You can't blame Mazda for wanting to give it a makeover, to stimulate sales. But the trouble is, once you try to "improve" the look of a classic car design, you invariably ruin it. Which is precisely what Mazda's stylists have just done to the MX-5. Those who have driven it (I haven't as yet) tell me that "the new MX-5" is actually better than the old one. It's just a shame it looks like an original MX-5 that's spent far too much time in the oven and started to melt.

Most great old cars are ruined when the redesign boys get their hands on them. The first Fiat Uno was a beautifully proportioned small car that won European Car of the Year, and replaced the old Fiat 127 as staple transport of the Italian working classes. The facelifted Uno was an ugly little thing, replete with squared-off nose and tail and ugly new grille and lights. Still with Italy: all Alfas get uglier as they get upgraded. The Spyder, the Sud, the 164 - all went from gorgeously homogeneous shapes into lovely shapes spoilt by ugly bits of plastic grafted on.

The first front-wheel-drive Ford Escort, launched in 1980, was easily the prettiest. Subsequent revisions and changes have improved the car but have usually been regressive, none more so than the most recent update, which gave the Escort the Ford-corporate goldfish nose.

And still on Ford, the styling surgeon who facelifted the Scorpio - now nicknamed the Ford Frankenstein - should put back on his flippers and goggles and go back to the fish tank whence he came. Scorpio sales have collapsed since that car got its new look. It's a pity because, underneath that giant carp exterior, the Scorpio is actually rather a good car.

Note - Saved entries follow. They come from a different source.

(** * CourseScheduler: the timetable engine of [scheduler.py]

    A shallow embedding of the class [ScheduleGenerator] and a
    verification of the properties its specification states about it.

    Conventions of the embedding.
    - Python [int] values that are measured in minutes, seats or students
      are [Z]; a course's weekly frequency is a session count and is a
      [nat] (it is the bound of [range(required_sessions)]).
    - Python [str] is [string]; [dict] is an insertion-ordered association
      list (module [Dict]), because the iteration order of the ledgers and
      of the session tally decides the order of the output.
    - A raised exception is the [Raise] branch of [result]; the only
      exception the engine can raise is [KeyError].
    - The global generator of the [random] module is an explicit stream of
      draws, threaded through the run. *)

From Stdlib Require Import List String Ascii ZArith Arith Bool Lia.
From Stdlib Require Import Permutation Sorted DecimalString Decimal.
Import ListNotations.

Local Open Scope string_scope.
Local Open Scope list_scope.
Local Open Scope Z_scope.

(** ** The time grid *)

(** [datetime.time]: the two attributes the grid builder reads. *)
Record time := mkTime { hour : Z; minute : Z }.

(** The schedule options passed to [ScheduleGenerator.__init__]. *)
Record GridConfig := mkGrid {
  start_time : time;
  end_time : time;
  period_length : Z;
  break_length : Z;
  lunch_period : string;
  lunch_duration : Z
}.

(** [f"{n:02d}"]: decimal, sign first, zero-padded to two characters. *)
Definition fmt02 (n : Z) : string :=
  let s := NilZero.string_of_int (Z.to_int n) in
  if (String.length s <? 2)%nat then ("0" ++ s)%string else s.

(** [f"{m // 60:02d}:{m % 60:02d}"]; Python's [//] and [%] round towards
    minus infinity, as [Z.div] and [Z.modulo] do. *)
Definition fmt_clock (m : Z) : string :=
  (fmt02 (m / 60) ++ ":" ++ fmt02 (m mod 60))%string.

(** The label appended to [time_slots]: ["HH:MM-HH:MM"]. *)
Definition slot_label (current period_end : Z) : string :=
  (fmt_clock current ++ "-" ++ fmt_clock period_end)%string.

Definition start_minutes (g : GridConfig) : Z :=
  hour (start_time g) * 60 + minute (start_time g).

Definition end_minutes (g : GridConfig) : Z :=
  hour (end_time g) * 60 + minute (end_time g).

(** The test of lines 87-88: is [period_counter] the lunch period? *)
Definition is_lunch_period (g : GridConfig) (period_counter : Z) : bool :=
  (String.eqb (lunch_period g) "After period 3" && (period_counter =? 3))
  || (String.eqb (lunch_period g) "After period 4" && (period_counter =? 4)).

(** The cursor after one period: lines 87-91. *)
Definition next_minutes (g : GridConfig) (current period_counter : Z) : Z :=
  let period_end := current + period_length g in
  if is_lunch_period g period_counter
  then period_end + lunch_duration g
  else period_end + break_length g.

(** The [while] loop of [_generate_time_slots].  [fuel] bounds the number
    of iterations; [None] means the bound was reached with the loop
    condition still true. *)
Fixpoint time_slots_loop (fuel : nat) (g : GridConfig)
    (current_minutes period_counter : Z) : option (list string) :=
  match fuel with
  | O => None
  | S fuel' =>
      if current_minutes + period_length g <=? end_minutes g then
        let period_end := current_minutes + period_length g in
        match time_slots_loop fuel' g
                (next_minutes g current_minutes period_counter)
                (period_counter + 1) with
        | Some rest => Some (slot_label current_minutes period_end :: rest)
        | None => None
        end
      else Some []
  end.

Definition _generate_time_slots (fuel : nat) (g : GridConfig)
  : option (list string) :=
  time_slots_loop fuel g (start_minutes g) 1.

(** The same loop, recording each period as the pair of its first minute
    and its end minute instead of the formatted label. *)
Fixpoint slot_bounds_loop (fuel : nat) (g : GridConfig)
    (current_minutes period_counter : Z) : option (list (Z * Z)) :=
  match fuel with
  | O => None
  | S fuel' =>
      if current_minutes + period_length g <=? end_minutes g then
        let period_end := current_minutes + period_length g in
        match slot_bounds_loop fuel' g
                (next_minutes g current_minutes period_counter)
                (period_counter + 1) with
        | Some rest => Some ((current_minutes, period_end) :: rest)
        | None => None
        end
      else Some []
  end.

Definition slot_bounds (fuel : nat) (g : GridConfig) : option (list (Z * Z)) :=
  slot_bounds_loop fuel g (start_minutes g) 1.


(** ** Exceptions and dictionaries *)

(** The engine indexes its dictionaries with [d[k]]; a missing key raises
    [KeyError].  No other exception is raised anywhere in [scheduler.py]. *)
Inductive exn := KeyError.

Inductive result (A : Type) :=
| Ok (a : A)
| Raise (e : exn).
Arguments Ok {A} a.
Arguments Raise {A} e.

(** Keys of a dictionary: a type with an equality test ([__eq__]). *)
Class EqKey (K : Type) := { key_eqb : K -> K -> bool }.

#[export] Instance string_EqKey : EqKey string := {| key_eqb := String.eqb |}.

#[export] Instance pair_EqKey {A B} `{EqKey A} `{EqKey B} : EqKey (A * B) :=
  {| key_eqb := fun p q =>
       key_eqb (fst p) (fst q) && key_eqb (snd p) (snd q) |}.

(** A Python [dict]: keys in order of first insertion. *)
Module Dict.
Section Ops.
Context {K V : Type} `{EqKey K}.

Definition t := list (K * V).

(** [d.get(k)]: [None] when [k] is not a key. *)
Fixpoint get (k : K) (d : t) : option V :=
  match d with
  | [] => None
  | (k', v) :: d' => if key_eqb k k' then Some v else get k d'
  end.

(** [d[k] = v]: overwrite in place, or append a new key. *)
Fixpoint set (k : K) (v : V) (d : t) : t :=
  match d with
  | [] => [(k, v)]
  | (k', v') :: d' =>
      if key_eqb k k' then (k', v) :: d' else (k', v') :: set k v d'
  end.

(** Iteration order of [for k in d]. *)
Definition keys (d : t) : list K := map fst d.

(** [d.items()]. *)
Definition items (d : t) : list (K * V) := d.

(** A dict comprehension [{k: v for ...}] over the listed pairs. *)
Definition of_list (kvs : list (K * V)) : t :=
  fold_left (fun d kv => set (fst kv) (snd kv) d) kvs [].
End Ops.
Arguments t : clear implicits.
End Dict.

(** ** Entities *)

(** The dictionaries of the four input lists, with the keys the engine
    reads (a teacher's subjects and the identifiers added by the data
    manager are never read).  ['frequency'] is the "number of times per
    week" of [add_course], chosen from 1 to 5 in the form. *)
Record Teacher := mkTeacher { t_name : string }.
Record Room := mkRoom { r_name : string; r_capacity : Z }.
Record SchoolClass := mkClass { cl_name : string; cl_size : Z }.
Record Course := mkCourse {
  c_name : string;
  c_teacher : string;
  c_class : string;
  c_duration : Z;
  c_frequency : nat
}.

(** The dictionary built by [_assign_time_slot]. *)
Record Assignment := mkAssignment {
  a_course : string;
  a_teacher : string;
  a_room : string;
  a_class : string;
  a_day : string;
  a_time : string
}.

(** An entry of the list [conflicts]. *)
Record Conflict := mkConflict {
  k_type : string;
  k_day : string;
  k_time : string;
  k_description : string
}.

(** ** Ledgers *)

(** [{name: {day: {time: None-or-assignment}}}] *)
Definition Ledger : Type :=
  Dict.t string (Dict.t string (Dict.t string (option Assignment))).

(** [ledger[name][day][time_slot]] *)
Definition ledger_get (l : Ledger) (name day time_slot : string)
  : result (option Assignment) :=
  match Dict.get name l with
  | None => Raise KeyError
  | Some by_day =>
      match Dict.get day by_day with
      | None => Raise KeyError
      | Some by_time =>
          match Dict.get time_slot by_time with
          | None => Raise KeyError
          | Some cell => Ok cell
          end
      end
  end.

(** [ledger[name][day][time_slot] = assignment]: two subscriptions, which
    may raise, then a store into the innermost dictionary. *)
Definition ledger_set (l : Ledger) (name day time_slot : string)
    (a : Assignment) : result Ledger :=
  match Dict.get name l with
  | None => Raise KeyError
  | Some by_day =>
      match Dict.get day by_day with
      | None => Raise KeyError
      | Some by_time =>
          Ok (Dict.set name
                (Dict.set day (Dict.set time_slot (Some a) by_time) by_day) l)
      end
  end.

(** The comprehension of lines 47-57, for one list of entity names. *)
Definition new_ledger (names days time_slots : list string) : Ledger :=
  Dict.of_list
    (map (fun name =>
            (name,
             Dict.of_list
               (map (fun day =>
                       (day, Dict.of_list
                               (map (fun t => (t, @None Assignment))
                                    time_slots)))
                    days)))
         names).
(** ** Go values as the builders see them *)

(** The dynamic value held by an [interface{}].  An [int32] is a [Z] (only
    its comparison with [0] is used), a [float64] an IEEE 754 value.  The
    builders never look inside a value of another type; [VInt], [VFloat]
    and [VBool] keep the number of a field of another integer type
    ([int64], [uint8], ...), of a [float32] and of a [bool], [VOther] is
    any other value (pointer, slice, struct, ...). *)
Inductive GoValue : Type :=
| VInt32 (n : Z)
| VFloat64 (x : spec_float)
| VString (s : string)
| VInt (n : Z)
| VFloat (x : spec_float)
| VBool (b : bool)
| VOther.

(** [interface{}]: [None] is the nil interface. *)
Definition iface : Type := option GoValue.

(** [reflect.StructTag], as its key/value pairs in the order written. *)
Definition StructTag : Type := list (string * string).

(** [tag.Get(key)]: the value of the first pair with that key, the empty
    string when there is none. *)
Fixpoint Tag_Get (tag : StructTag) (key : string) : string :=
  match tag with
  | [] => ""
  | (k, v) :: rest => if String.eqb k key then v else Tag_Get rest key
  end.

(** One field of the struct: [t.Field(i)] and [v.Field(i)] together. *)
Record StructField : Type := {
  Name : string;          (* typeField.Name *)
  TypeName : string;      (* valField.Type().Name() *)
  Tag : StructTag;        (* typeField.Tag *)
  CanInterface : bool;    (* valField.CanInterface(): the field is exported *)
  Value : iface           (* what valField.Interface() returns *)
}.

(** [valField.Interface()] panics on a field that [reflect] may not read. *)
Definition Interface (f : StructField) : outcome iface :=
  if CanInterface f then Ok (Value f)
  else Panic "reflect.Value.Interface: cannot return value obtained from unexported field or method".

(** [t.FieldByName(name)] on a struct without embedded fields. *)
Definition FieldByName (fs : list StructField) (name : string) : option StructField :=
  List.find (fun f => String.eqb (Name f) name) fs.

(** ** [strings] functions *)

Fixpoint HasPrefix (s prefix : string) {struct prefix} : bool :=
  match prefix, s with
  | EmptyString, _ => true
  | String p prefix', String c s' => Ascii.eqb c p && HasPrefix s' prefix'
  | String _ _, EmptyString => false
  end.

(** [strings.Replace(s, old, new, n)] for a non-empty [old]: the first [n]
    non-overlapping occurrences, all of them when [n < 0].  [skip] counts
    the bytes of a matched occurrence still to be dropped. *)
Fixpoint replace_from (old new : string) (skip : nat) (n : Z) (s : string) : string :=
  match s with
  | EmptyString => EmptyString
  | String c s' =>
    match skip with
    | S k => replace_from old new k n s'
    | O =>
      if n =? 0 then s
      else if HasPrefix s old
           then new +:+ replace_from old new (String.length old - 1) (n - 1) s'
           else String c (replace_from old new 0 n s')
    end
  end.

Definition Replace (s old new : string) (n : Z) : string :=
  replace_from old new 0 n s.

Definition ReplaceAll (s old new : string) : string :=
  Replace s old new (-1).

(** ** The two primitives *)

(** [notDefault]: a failed type assertion [fieldVal.(T)] panics. *)
Definition notDefault (typeName : string) (fieldVal : iface) : outcome bool :=
  if String.eqb typeName "int32" then
    match fieldVal with
    | Some (VInt32 n) => Ok (negb (n =? 0))
    | _ => Panic "interface conversion: interface {} is not int32"
    end
  else if String.eqb typeName "float64" then
    match fieldVal with
    | Some (VFloat64 x) => Ok (negb (SFeqb x (S754_zero false)))
    | _ => Panic "interface conversion: interface {} is not float64"
    end
  else if String.eqb typeName "string" then
    match fieldVal with
    | Some (VString s) => Ok (negb (String.eqb s ""))
    | _ => Panic "interface conversion: interface {} is not string"
    end
  else
    Ok (match fieldVal with Some _ => true | None => false end).

Definition integer_type_names : list string :=
  ["byte"; "rune"; "uint"; "int"; "uint8"; "uint16"; "uint32"; "uint64";
   "int8"; "int16"; "int32"; "int64"].

Definition float_type_names : list string := ["float32"; "float64"].

Definition name_in (names : list string) (typeName : string) : bool :=
  existsb (String.eqb typeName) names.

Definition getDefault (typeName : string) : outcome string :=
  if name_in integer_type_names typeName then Ok "0"
  else if name_in float_type_names typeName then Ok "0.0"
  else if String.eqb typeName "bool" then Ok "0"
  else if String.eqb typeName "string" then Ok "''"
  else Panic ("couldn't determine default value for provided type " +:+ typeName).

(** ** The builders *)

Definition dbName_of (f : StructField) : string := Tag_Get (Tag f) "db".

Definition isPrimaryKey_of (f : StructField) : bool :=
  negb (String.eqb (Tag_Get (Tag f) "primary_key") "").

Definition nullable_of (f : StructField) : string := Tag_Get (Tag f) "nullable".

(** [_, ok := fieldMask[name]] *)
Definition mask_has (fieldMask : gmap string Z) (name : string) : bool :=
  match fieldMask !! name with
  | Some _ => true
  | None => false
  end.

(** *** [BuildCreateQuery] *)

(** The [for] loop of [BuildCreateQuery] from index [i] on, threading the
    two builders [cols] and [vals]. *)
Fixpoint create_loop (i : nat) (fs : list StructField) (cols vals : string)
  : outcome (string * string) :=
  match fs with
  | [] => Ok (cols, vals)
  | f :: rest =>
    let tag := dbName_of f in
    fieldVal ← Interface f;
    nd ← notDefault (TypeName f) fieldVal;
    if nd && negb (String.eqb tag "") && negb (isPrimaryKey_of f) then
      let sep := if Nat.eqb i 0 then "" else ", " in
      create_loop (S i) rest (cols +:+ sep +:+ tag) (vals +:+ sep +:+ ":" +:+ tag)
    else
      create_loop (S i) rest cols vals
  end.

Definition BuildCreateQuery_result (target : string) (source : list StructField)
  : outcome string :=
  '(cols, vals) ← create_loop 0 source ("INSERT INTO " +:+ target +:+ " (") "(";
  let vals := vals +:+ ")" in
  let cols := cols +:+ ") VALUES " +:+ vals in
  Ok (ReplaceAll cols "(, " "(").
Lemma dropout_children_entries (nf : list Z) (k : nat) :
  forall (s : nat) (layers : list module),
    s + k = length nf - 1 ->
    Forall2 (dropout_stage_at nf) (seq s k) layers ->
    Forall2 (layer_at nf) (seq s k) (flat_map module_bnn_layers layers) /\
    Forall2 (bn_at nf) (seq s (k - 1))
      (flat_map module_batch_norms layers) /\
    prefixed "layers" (children_named_parameters s layers)
    = dropout_entries s (flat_map module_bnn_layers layers)
        (flat_map module_batch_norms layers).
Proof.
  induction k as [|k IH]; intros s layers Hs HF.
  - inversion HF; subst. repeat split; constructor.
  - cbn [seq] in HF. inversion HF as [|i st is' rest Hst HF']; subst.
    destruct Hst as (l & Hd & _ & ->).
    destruct (IH (S s) rest ltac:(lia) HF') as (Hls & Hbn & Hrest).
    cbn [children_named_parameters flat_map seq].
    rewrite prefixed_app, Hrest. unfold dropout_stage.
    destruct (Nat.ltb_spec s (length nf - 2)) as [Hlt|Hge].
    + cbn [module_bnn_layers module_batch_norms flat_map app].
      rewrite dropout_stage_entries.
      pose proof (Forall2_length Hls) as Hlen. rewrite length_seq in Hlen.
      destruct (flat_map module_bnn_layers rest) as [|l2 r] eqn:Er;
        [cbn in Hlen; lia|].
      split; [constructor; assumption|].
      split.
      * destruct k as [|k]; [cbn in Hlen; lia|].
        replace (S (S k) - 1) with (S k) by lia.
        replace (S k - 1) with k in Hbn by lia.
        cbn [seq]. constructor; [|exact Hbn].
        unfold bn_at. now rewrite Nat.add_1_r.
      * cbn [dropout_entries]. now rewrite <- app_assoc.
    + destruct k as [|k]; [|lia]. inversion HF'; subst rest.
      cbn [module_bnn_layers module_batch_norms flat_map app
             children_named_parameters dropout_entries].
      rewrite bare_stage_entries, app_nil_r.
      split; [constructor; [assumption | constructor]|].
      split; [constructor | reflexivity].
Qed.

Lemma mlp_entries_snd (ls : list BnnLayer) :
  forall i, map snd (mlp_entries i ls) = flat_map layer_tensors ls.
Proof.
  induction ls as [|l [|l2 r] IH]; intros i; [reflexivity | reflexivity |].
  change (mlp_entries i (l :: l2 :: r))
    with (layer_entries ("layers." ++ string_of_nat i ++ ".0") l
            ++ mlp_entries (S i) (l2 :: r)).
  rewrite map_app, IH. reflexivity.
Qed.

Lemma dropout_entries_snd (ls : list BnnLayer) :
  forall (i : nat) (bns : list BatchNorm1d) (t : tensor),
    length ls = S (length bns) ->
    In t (map snd (dropout_entries i ls bns)) <->
    (exists l, In l ls /\ In t (layer_tensors l)) \/
    (exists bn, In bn bns /\ (t = bn_weight bn \/ t = bn_bias bn)).
Proof.
  induction ls as [|l [|l2 r] IH]; intros i bns t Hlen.
  - discriminate.
  - destruct bns; [|discriminate].
    cbn [dropout_entries layer_entries map snd]. split.
    + intros Hin. left. exists l. split; [now left | exact Hin].
    + intros [(l' & [<-|[]] & Hin)|(bn & [] & _)]. exact Hin.
  - destruct bns as [|bn bns']; [discriminate|].
    change (dropout_entries i (l :: l2 :: r) (bn :: bns'))
      with (layer_entries ("layers." ++ string_of_nat i ++ ".0") l
              ++ bn_entries ("layers." ++ string_of_nat i ++ ".1") bn
              ++ dropout_entries (S i) (l2 :: r) bns').
    rewrite !map_app, !in_app_iff.
    rewrite (IH (S i) bns' t) by (cbn [length] in *; lia).
    change (map snd (layer_entries ("layers." ++ string_of_nat i ++ ".0") l))
      with (layer_tensors l).
    change (map snd (bn_entries ("layers." ++ string_of_nat i ++ ".1") bn))
      with [bn_weight bn; bn_bias bn].
    split.
    + intros [Hin|[Hin|[(l' & Hl' & Hin)|(bn' & Hb' & Hin)]]].
      * left. exists l. split; [now left | exact Hin].
      * right. exists bn. split; [now left|].
        destruct Hin as [<-|[<-|[]]]; auto.
      * left. exists l'. split; [now right | exact Hin].
      * right. exists bn'. split; [now right | exact Hin].
    + intros [(l' & [<-|Hl'] & Hin)|(bn' & [<-|Hb'] & Hin)].
      * now left.
      * right. right. left. exists l'. auto.
      * right. left. destruct Hin as [->| ->]; cbn; auto.
      * right. right. right. exists bn'. auto.
Qed.

(** C9.  What a constructed component exposes for an optimizer to register
    is the result of [named_parameters()] on what the constructor has
    assigned.  A constructed layer lists its two means and its two
    log-scales, of the sizes the constructor was given; a [BayesianModel]
    those of [layer1] and of [layer2]; a variable-depth network of [N] sizes
    those of its [N - 1] layers, stage by stage, and a
    [DropoutBayesianModel] also the scale and the shift of each of its
    [N - 2] batch normalisations.  Layer [i] of a variable-depth network is
    the layer from [sizes[i]] to [sizes[i+1]].  The tensors listed are
    exactly those, and no two of them share a name. *)
Theorem named_parameters_of_constructed (g : G) :
  (forall (n_in n_out : Z) (l : BnnLayer) (g' : G),
     BnnLayer_init n_in n_out g = Ok (l, g') ->
     BnnLayer_named_parameters l
     = [("weight_mu"%string, weight_mu l); ("weight_std"%string, weight_std l);
        ("bias_mu"%string, bias_mu l); ("bias_std"%string, bias_std l)] /\
     map (fun nt => shape (snd nt)) (BnnLayer_named_parameters l)
     = [[Z.to_nat n_out; Z.to_nat n_in]; [Z.to_nat n_out; Z.to_nat n_in];
        [Z.to_nat n_out]; [Z.to_nat n_out]]) /\
  (forall (a b c : Z) (m : BayesianModel) (g' : G),
     BayesianModel_init a b c g = Ok (m, g') ->
     BayesianModel_named_parameters m
     = layer_entries "layer1" (layer1 m) ++ layer_entries "layer2" (layer2 m) /\
     map snd (BayesianModel_named_parameters m)
     = layer_tensors (layer1 m) ++ layer_tensors (layer2 m) /\
     layer_dims (layer1 m) a b /\ layer_dims (layer2 m) b c /\
     NoDup (map fst (BayesianModel_named_parameters m))) /\
  (forall (sizes : list Z) (m : MLPBayesianModel) (g' : G),
     MLPBayesianModel_init sizes g = Ok (m, g') ->
     let ls := flat_map module_bnn_layers (mlp_layers m) in
     Forall2 (layer_at sizes) (seq 0 (length sizes - 1)) ls /\
     MLPBayesianModel_named_parameters m = mlp_entries 0 ls /\
     map snd (MLPBayesianModel_named_parameters m)
     = flat_map layer_tensors ls /\
     NoDup (map fst (MLPBayesianModel_named_parameters m))) /\
  (forall (sizes : list Z) (m : DropoutBayesianModel) (g' : G),
     DropoutBayesianModel_init sizes g = Ok (m, g') ->
     let ls := flat_map module_bnn_layers (dropout_layers m) in
     let bns := flat_map module_batch_norms (dropout_layers m) in
     Forall2 (layer_at sizes) (seq 0 (length sizes - 1)) ls /\
     Forall2 (bn_at sizes) (seq 0 (length sizes - 2)) bns /\
     DropoutBayesianModel_named_parameters m = dropout_entries 0 ls bns /\
     (forall t,
        In t (map snd (DropoutBayesianModel_named_parameters m)) <->
        (exists l, In l ls /\ In t (layer_tensors l)) \/
        (exists bn, In bn bns /\ (t = bn_weight bn \/ t = bn_bias bn))) /\
     NoDup (map fst (DropoutBayesianModel_named_parameters m))).
Proof.
  split; [|split; [|split]].
  - intros n_in n_out l g' El.
    pose proof (BnnLayer_init_cases n_in n_out g) as Hc. rewrite El in Hc.
    destruct Hc as (_ & _ & (Hwf & <- & <-) & _).
    destruct Hwf as (_ & _ & Swm & Sws & Sbm & Sbs & _).
    split; [reflexivity|].
    change (map (fun nt => shape (snd nt)) (BnnLayer_named_parameters l))
      with [shape (weight_mu l); shape (weight_std l);
            shape (bias_mu l); shape (bias_std l)].
    now rewrite Swm, Sws, Sbm, Sbs.
  - intros a b c m g' Em.
    destruct (BayesianModel_init_inv a b c g g' m Em) as [[D1 _] [D2 _]].
    split; [reflexivity|]. split; [reflexivity|].
    split; [exact D1|]. split; [exact D2|].
    change (map fst (BayesianModel_named_parameters m))
      with ["layer1.weight_mu"; "layer1.weight_std"; "layer1.bias_mu";
            "layer1.bias_std"; "layer2.weight_mu"; "layer2.weight_std";
            "layer2.bias_mu"; "layer2.bias_std"]%string.
    repeat constructor; cbn [In]; intuition discriminate.
  - intros sizes m g' Em ls.
    destruct (Nat.lt_ge_cases (length sizes) 3) as [Hlt|Hge].
    { rewrite MLPBayesianModel_init_short in Em by auto. discriminate. }
    rewrite MLPBayesianModel_init_unfold in Em by auto.
    destruct (MLPBayesianModel_build sizes _ g) as [[layers g2]|e] eqn:Eb;
      [|discriminate].
    inversion Em; subst. apply MLPBayesianModel_build_inv in Eb.
    destruct (mlp_children_entries sizes (length sizes - 1) 0 layers
                eq_refl Eb) as (Hls & Hent).
    rewrite MLPBayesianModel_named_parameters_eq.
    cbn [mlp_layers] in *. fold ls in Hls, Hent.
    split; [exact Hls|]. split; [exact Hent|].
    split; [rewrite Hent; apply mlp_entries_snd|].
    apply layers_names_NoDup.
  - intros sizes m g' Em ls bns.
    destruct (Nat.lt_ge_cases (length sizes) 3) as [Hlt|Hge].
    { rewrite DropoutBayesianModel_init_short in Em by auto. discriminate. }
    rewrite DropoutBayesianModel_init_unfold in Em by auto.
    destruct (DropoutBayesianModel_build sizes _ g)
      as [[layers g2]|e] eqn:Eb; [|discriminate].
    inversion Em; subst. apply DropoutBayesianModel_build_inv in Eb.
    destruct (dropout_children_entries sizes (length sizes - 1) 0 layers
                eq_refl Eb) as (Hls & Hbn & Hent).
    rewrite DropoutBayesianModel_named_parameters_eq.
    cbn [dropout_layers] in *. fold ls in Hls, Hent. fold bns in Hbn, Hent.
    replace (length sizes - 1 - 1) with (length sizes - 2) in Hbn by lia.
    split; [exact Hls|]. split; [exact Hbn|]. split; [exact Hent|].
    split; [|apply layers_names_NoDup].
    intros t. rewrite Hent. apply dropout_entries_snd.
    apply Forall2_length in Hls, Hbn. rewrite length_seq in Hls, Hbn. lia.
Qed.


(** * Further properties of the code *)

(** ** Re-initialisation *)

Lemma map_const_length {X Y} (v : Y) (l : list X) :
  map (fun _ => v) l = repeat v (length l).
Proof. induction l; simpl; congruence. Qed.

Lemma tensor_eta (t : tensor) : t = mkTensor (shape t) (data t).
Proof. now destruct t. Qed.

The more stylistically aware car makers, of course, leave good design alone, and try to improve their ageing cars in other ways to stimulate sales. Peugeot sensibly reckoned that the 205, one of the best-looking small cars ever, was impossible visually to improve, so concentrated on revising those areas of the car (the steering, the engines, the cabin) that were substandard. The 306 was similarly updated.

Fiat recently improved the Punto but left its shape - still so progressive - alone. Rover facelifted the Mini in 1969 by squaring off the nose and tail and calling it the Clubman (although it still built the old, more characterful model alongside). The Clubman looked dreadful and died. The original, subtly altered, still soldiers on, a testament to great, unsullied design.